» Work request: Please reproduce the data below exactly, from the first line through the line containing "intros Hwf Hv", and leave every later line out.

Items listed in a dataset:
[Start of section]

Lemma sched_wf_ext s s' Q W :
  sched_wf s Q W -> (forall x, same_view (th s x) (th s' x)) ->
  (rq_head s', rq_tail s', sleep_head s', cpu_current s', cpu_idle s') =
  (rq_head s, rq_tail s, sleep_head s, cpu_current s, cpu_idle s) ->
  length (reap_pending s') = 64%nat ->
  (forall c, 0 <= c -> pending s' c <> 0 -> pending s' c = pending s c) ->
  sched_wf s' Q W.
Proof.
  intros Hwf Hv Heq Hlen Hp. injection Heq as E1 E2 E3 E4 E5.
  assert (forall c, current s' c = current s c) as Hcu by (intros; unfold current; by rewrite E4).
  assert (forall c, idle s' c = idle s c) as Hid by (intros; unfold idle; by rewrite E5).
  constructor.
  - apply (queue_ext s); [intros x _; apply Hv|done..|apply Hwf].
  - apply (sleepers_ext s); [intros x _; apply Hv|done..|apply Hwf].
  - apply Hwf.
  - intros t Ht. destruct (Hv t) as (-> & -> & -> & _). by apply (wf_ready _ _ _ Hwf).
  - intros t Ht. destruct (Hv t) as (-> & -> & -> & _). destruct (wf_blocked _ _ _ Hwf t Ht) as (? & ? & Hon).
    split; [done|split; [done|]]. intros (c & Hc & Hct)%Hon. exists c. by rewrite Hcu.
  - rewrite E4, E5. split; [|split; [|done]]; apply (wf_lengths _ _ _ Hwf).
  - intros c. rewrite Hcu, Hid. destruct (Hv (current s c)) as (-> & -> & -> & _). apply (wf_current _ _ _ Hwf).
  - intros c c'. rewrite !Hcu. apply (wf_current_inj _ _ _ Hwf).
  - intros c. rewrite Hid. destruct (Hv (idle s c)) as (_ & _ & -> & _). apply (wf_idle _ _ _ Hwf).
  - intros c c'. rewrite !Hid. apply (wf_idle_inj _ _ _ Hwf).
  - intros c Hc Hn. pose proof Hn as Hn'. rewrite (Hp c) in * by done.
    destruct (Hv (pending s c)) as (-> & _ & -> & _).
    destruct (wf_pending _ _ _ Hwf c Hc Hn') as (? & ? & ? & H). split; [done|split; [done|split; [done|]]].
    intros c' Hc2. rewrite Hcu. by apply H.
  - intros c c' Hc Hc2 Hn Heq'. assert (pending s' c' <> 0) as Hn2 by congruence.
    pose proof (Hp c Hc Hn). pose proof (Hp c' Hc2 Hn2).
    apply (wf_pending_inj _ _ _ Hwf); [done|done|congruence|congruence].
Qed.
(** [memset (page_virt, 0, PAGE_SIZE)] clears the 512 quadwords of the page, as
    [Vmm.zero_table] does; [memcpy] goes byte by byte. *)
Definition clear_page (phys : Z) : K vmm unit := zero_table phys.
Definition copy_image (dst src len : Z) : K vmm unit :=
  for_loop (Z.to_nat len) 0 (fun i => b ← image_field (src + i) 1; store_byte (dst + i) b).

(** The pages of one segment, from page [p] on. *)
Fixpoint load_pages (n : nat) (cr3_ vaddr vbase flags p src bytes_left : Z) : K vmm bool :=
  match n with
  | O => mret true
  | S n' =>
      phys ← alloc_page;
      if phys =? PMM_ALLOC_FAILED then mret false else
      _ ← clear_page phys;
      let virt_page := u64 (vbase + u64 (p * PAGE_SIZE)) in
      let page_off := if p =? 0 then u64 (vaddr - vbase) else 0 in
      let copy_len := if PAGE_SIZE - page_off <? bytes_left then PAGE_SIZE - page_off else bytes_left in
      _ ← (if 0 <? copy_len then copy_image (phys + page_off) src copy_len else mret tt);
      ok ← vmm_space_map cr3_ virt_page phys flags;
      if negb ok then mret false
      else load_pages n' cr3_ vaddr vbase flags (p + 1) (src + copy_len) (bytes_left - copy_len)
  end.

(** The body of the loop over the program headers. *)
Definition load_segment (cr3_ i : Z) : K vmm bool :=
  phoff ← e_phoff;
  entsize ← e_phentsize;
  let phdr_off := u64 (phoff + u64 (i * entsize)) in
  if (phdr_off <? phoff) || (size <? phdr_off) || (u64 (size - phdr_off) <? sizeof_phdr) then mret false else
  ty ← p_type phdr_off;
  memsz ← p_memsz phdr_off;
  if negb (ty =? PT_LOAD) || (memsz =? 0) then mret true else
  offset ← p_offset phdr_off;
  filesz ← p_filesz phdr_off;
  if (size <? offset) || (u64 (size - offset) <? filesz) then mret false else
  pflags ← p_flags phdr_off;
  let flags := if negb (Z.land pflags PF_W =? 0) then Z.lor VMM_USER VMM_WRITABLE else VMM_USER in
  vaddr ← p_vaddr phdr_off;
  let vbase := Z.land vaddr (not64 (PAGE_SIZE - 1)) in
  let vend := u64 (vaddr + memsz) in
  if (vend <? vaddr) || (USER_STACK_TOP <=? vaddr) || (USER_STACK_TOP <? vend) then mret false else
  let npages := div_ceil (u64 (vend - vbase)) PAGE_SIZE in
  load_pages (Z.to_nat npages) cr3_ vaddr vbase flags 0 offset filesz.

[End of section]

» Answer to the exercise:
Lemma sched_wf_ext s s' Q W :
  sched_wf s Q W -> (forall x, same_view (th s x) (th s' x)) ->
  (rq_head s', rq_tail s', sleep_head s', cpu_current s', cpu_idle s') =
  (rq_head s, rq_tail s, sleep_head s, cpu_current s, cpu_idle s) ->
  length (reap_pending s') = 64%nat ->
  (forall c, 0 <= c -> pending s' c <> 0 -> pending s' c = pending s c) ->
  sched_wf s' Q W.
Proof.
  intros Hwf Hv Heq Hlen Hp. injection Heq as E1 E2 E3 E4 E5.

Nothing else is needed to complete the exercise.